# [What the task requires]
Your result should be every line of the records below that contains the word "Hcalls".

--------

(** The calls of [sem_timedwait] that block. *)
Lemma timedwait_start_spec st L idle A F w sem ticks :
  let x := this_task (sch (tw_sem st)) in
  tw_inv st L idle A F → w ∉ F → w ∉ A.*1 → w ≠ 0 → sem ≠ 0 → x ≠ idle → live (tw_pid st) x →
  Z.of_nat (sched_fuel (sch (tw_sem st))) < ZMAX_WAITERS →
  (∀ y, y ∈ A.*1 → ¬ times_out entry (tw_pid st) x (wd_call (tw_wd st) y)) →
  0 ≤ ticks < INT_MAX → semcount (tw_sem st) sem ≤ 0 →
  ∃ wd s st' L', wd_start w ticks entry 1 [getpid (sch (tw_sem st)) (tw_pid st)] (tw_wd st) = Some (Wdog.OK, wd) ∧
    sem_wait sem (tw_sem st) = Some (SemBlocked, s) ∧ st' = with_sem s (with_wd wd st) ∧
    tw_inv st' L' idle (tinsert w (ticks + 1) A) F ∧ semcount s sem = semcount (tw_sem st) sem - 1 ∧
    L' g_waitingforsemaphore = pinsert (prio (tcbs (sch (tw_sem st)))) x (L g_waitingforsemaphore) ∧
    timed_waiting entry x w (ticks + 1) st' L' (tinsert w (ticks + 1) A).
Proof.
  intros x Hi HF HA H0 Hne Hid Hl Hfuel Ho Ht Hc. pose proof Hi as [Hs Hw Hp _].
  destruct (wd_start_spec 1 _ _ _ w ticks entry 1 [getpid (sch (tw_sem st)) (tw_pid st)] Hw ltac:(lia) HF H0) as (wd & E1 & Hw1 & Hcalls & Hcall & _);
    [lia|done|simpl; lia|].
  rewrite (tremove_None A), Z.min_l in Hw1 by (done || lia).
  destruct (sem_wait_abs _ _ _ sem Hs Hid Hfuel) as (r & s & L' & E2 & Hs' & Hr & Hcnt).
  rewrite (proj2 (Z.eqb_neq sem 0)), (proj2 (Z.ltb_ge 0 _)) in Hr by done. destruct Hr as [-> HL].
  destruct (sem_wait_effect _ _ _ _ E2 Hne) as (_ & _ & Hf & _ & He).
  exists wd, s, (with_sem s (with_wd wd st)), L'. split_and!; [done|done|done| |auto|done|].
  - eapply tw_inv_sem; [by eapply tw_inv_wd|done|done].
  - split; cbn.
    + rewrite HL. apply elem_of_pinsert. by left.
    + by apply He.
    + done.
    + rewrite remaining_tinsert by done. by rewrite Z.eqb_refl.
    + rewrite Hcall by lia. by split.
    + intros y Hy Hin. rewrite Hcalls by done. apply Ho.
      destruct (decide (y ∈ A.*1)) as [|Hno]; [done|]. apply remaining_None in Hno.
      assert (Hr : remaining (tinsert w (ticks + 1) A) y = None).
      { rewrite remaining_tinsert by done. by rewrite (proj2 (Z.eqb_neq w y)). }
      by apply remaining_None in Hr.
Qed.

Lemma sched_fuel_errno (s : semst) L idle v : sem_inv s L idle → sched_fuel (sch (set_errno v s)) = sched_fuel (sch s).
Proof. intros Hi. apply (sched_fuel_running _ L idle), Hi. Qed.

Lemma trywait_fail (s : semst) L idle sem : sem_inv s L idle → sem ≠ 0 → semcount s sem ≤ 0 →
  sem_trywait sem s = (SemERROR, set_errno EAGAIN (set_errno Sched.EINVAL s)).
Proof.
  intros Hi Hne Hc. unfold sem_trywait. rewrite (proj2 (Z.eqb_neq sem 0)), !semcount_errno by done.
  by rewrite (proj2 (Z.ltb_ge 0 _)).
Qed.

Lemma trywait_take (s : semst) L idle sem : sem_inv s L idle → sem ≠ 0 → 0 < semcount s sem →
  (sem_trywait sem s).1 = SemOK ∧ semcount (sem_trywait sem s).2 sem = semcount s sem - 1.
Proof.
  intros Hi Hne Hc. unfold sem_trywait. rewrite (proj2 (Z.eqb_neq sem 0)), !semcount_errno by done.
  rewrite (proj2 (Z.ltb_lt 0 _)) by done. split; [done|].
  change (semcount (snd (SemOK, sem_tcb _ _ ?s)) _) with (semcount s sem).
  rewrite semcount_set, decide_True by done. pose proof (sv_range _ _ _ Hi sem) as Hr. unfold SEM_VALUE_MAX in Hr.
  apply i16_small. lia.
Qed.

(** A deadline at least a tick away converts to the whole ticks before it. *)
Lemma deadline_ticks t now : Z.abs (t - now) < 2147 * NSEC_PER_SEC →
  let q := Z.quot ((t - now) / NSEC_PER_USEC) USEC_PER_TICK in
  if t <? now + NSEC_PER_TICK then q ≤ 0 else q = (t - now) / NSEC_PER_TICK ∧ 0 < (t - now) / NSEC_PER_TICK < INT_MAX.
Proof.
  intros Hd q. unfold NSEC_PER_SEC in Hd. change NSEC_PER_TICK with (1000 * 10000). unfold INT_MAX.
  set (d := t - now) in *. destruct (Z.ltb_spec t (now + 1000 * 10000)) as [H|H].
  - apply (Z.quot_le_mono (d / 1000) 9999 10000); [lia|]. enough (d / 1000 < 10000) by lia.
    apply Z.div_lt_upper_bound; lia.
  - assert (0 ≤ d / 1000) by (apply Z.div_pos; lia).
    change q with (Z.quot (d / 1000) 10000). rewrite Z.quot_div_nonneg, Z.div_div by lia.
    split; [done|]. split; [apply Z.div_str_pos; lia|apply Z.div_lt_upper_bound; lia].
Qed.

(** A call that failed with [err] and took nothing. *)
Definition failed st (x err sem : Z) (r : tw_ret) st' : Prop :=
  r = TwRet SemERROR ∧ pterrno (get (sch (tw_sem st')) x) = err ∧ semcount (tw_sem st') sem = semcount (tw_sem st) sem.

(** No watchdog that is running times the task [x] out. *)
Definition no_timeouts st A x : Prop := ∀ y, y ∈ A.*1 → ¬ times_out entry (tw_pid st) x (wd_call (tw_wd st) y).

(** The clock shows [now], and the deadline is less than 2147 seconds away. *)
Record clock_shows (c : clockst) (now : Z) (abstime : timespec) : Prop := {
  cs_time : ∃ base k, clock_since c base k ∧ ts_valid base ∧ 0 ≤ k ∧ k * MSEC_PER_TICK < 2 ^ 32 ∧
    now = nanos base + k * NSEC_PER_TICK;
  cs_range : now < 2 ^ 32 * NSEC_PER_SEC;
  cs_abs : 0 ≤ tv_sec abstime < 2 ^ 32 ∧ 0 ≤ tv_nsec abstime;
  cs_near : Z.abs (nanos abstime - now) < 2147 * NSEC_PER_SEC;
}.

Lemma deadline_spec (c : clockst) now abstime : clock_shows c now abstime → tv_nsec abstime ≤ NSEC_PER_SEC →
  ∃ q, clock_abstime2ticks CLOCK_REALTIME abstime c = (Clock.OK, Some q, c) ∧
    if nanos abstime <? now + NSEC_PER_TICK then q ≤ 0
    else q = (nanos abstime - now) / NSEC_PER_TICK ∧ 0 < q < INT_MAX.
Proof.
  intros [(base & k & Hck & Hb & Hk & Hkm & ->) Hr [Ha1 Ha2] Hd] Hns.
  rewrite (clock_abstime2ticks_spec _ base k) by done. eexists. split; [done|].
  pose proof (deadline_ticks _ _ Hd) as Hq. cbv zeta in Hq. case_match; [done|]. destruct Hq as [-> Hq]. done.
Qed.

(** The part of [sem_timedwait] behind a [sem_trywait] that failed. *)
Lemma timedwait_block_spec st L idle A F w sem abstime now :
  let x := this_task (sch (tw_sem st)) in
  tw_inv st L idle A F → w ∉ F → w ∉ A.*1 → w ≠ 0 → sem ≠ 0 → x ≠ idle → live (tw_pid st) x →
  Z.of_nat (sched_fuel (sch (tw_sem st))) < ZMAX_WAITERS → no_timeouts st A x →
  clock_shows (tw_clk st) now abstime → semcount (tw_sem st) sem ≤ 0 →
  ∃ r st' L' A' F', timedwait_block entry w sem abstime st = Some (r, st') ∧ tw_inv st' L' idle A' F' ∧
    if NSEC_PER_SEC <? tv_nsec abstime then
      failed st x Sched.EINVAL sem r st' ∧ L' = L ∧ A' = A ∧ F' = F ++ [w]
    else if nanos abstime <? now + NSEC_PER_TICK then
      failed st x ETIMEDOUT sem r st' ∧ L' = L ∧ A' = A ∧ F' = F ++ [w]
    else
      let n := (nanos abstime - now) / NSEC_PER_TICK + 1 in
      r = TwWaits w ∧ semcount (tw_sem st') sem = semcount (tw_sem st) sem - 1 ∧
      L' g_waitingforsemaphore = pinsert (prio (tcbs (sch (tw_sem st)))) x (L g_waitingforsemaphore) ∧
      timed_waiting entry x w n st' L' A' ∧ A' = tinsert w n A ∧ F' = F.
Proof.
  intros x Hi HwF HwA Hw0 Hne Hid Hl Hfuel Ho Hck Hneg. unfold timedwait_block.
  assert (Hfail : ∀ err, ∃ r st' L' A' F', timedwait_fail w err st = Some (r, st') ∧ tw_inv st' L' idle A' F' ∧
    failed st x err sem r st' ∧ L' = L ∧ A' = A ∧ F' = F ++ [w]).
  { intros err. destruct (timedwait_fail_spec st L idle A F w err Hi HwF HwA Hw0) as (st' & E & Hi' & He & Hc).
    exists (TwRet SemERROR), st', L, A, (F ++ [w]). unfold failed. rewrite Hc. done. }
  destruct (cs_abs _ _ _ Hck) as [Ha1 Ha2].
  rewrite (proj2 (Z.ltb_ge (tv_sec abstime) 0)) by lia. cbn [orb]. change 1000000000 with NSEC_PER_SEC.
  destruct (Z.ltb_spec NSEC_PER_SEC (tv_nsec abstime)) as [|Hns]; [by apply Hfail|].
  destruct (deadline_spec _ _ _ Hck Hns) as (q & -> & Hq). cbn [default from_option id].
  replace (with_clk (tw_clk st) st) with st by (by destruct st).
  destruct (nanos abstime <? now + NSEC_PER_TICK).
  - rewrite (proj2 (Z.leb_le _ _)) by done. by apply Hfail.
  - destruct Hq as [Eq Hq]. rewrite (proj2 (Z.leb_gt _ _)) by lia. cbn [Clock.OK Z.eqb andb negb].
    destruct (timedwait_start_spec st L idle A F w sem q) as (wd & s' & st' & L' & E3 & E4 & -> & Hi' & Hc & HL & Ht);
      try done; [lia|].
    rewrite E3. cbn [mbind option_bind]. change (tw_sem (with_wd wd st)) with (tw_sem st). rewrite E4. cbn [mbind option_bind].
    eexists _, _, L', _, F. split; [done|]. rewrite <-Eq. split_and!; done.
Qed.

--------

# [Solution to this task]
  destruct (wd_start_spec 1 _ _ _ w ticks entry 1 [getpid (sch (tw_sem st)) (tw_pid st)] Hw ltac:(lia) HF H0) as (wd & E1 & Hw1 & Hcalls & Hcall & _);
    + intros y Hy Hin. rewrite Hcalls by done. apply Ho.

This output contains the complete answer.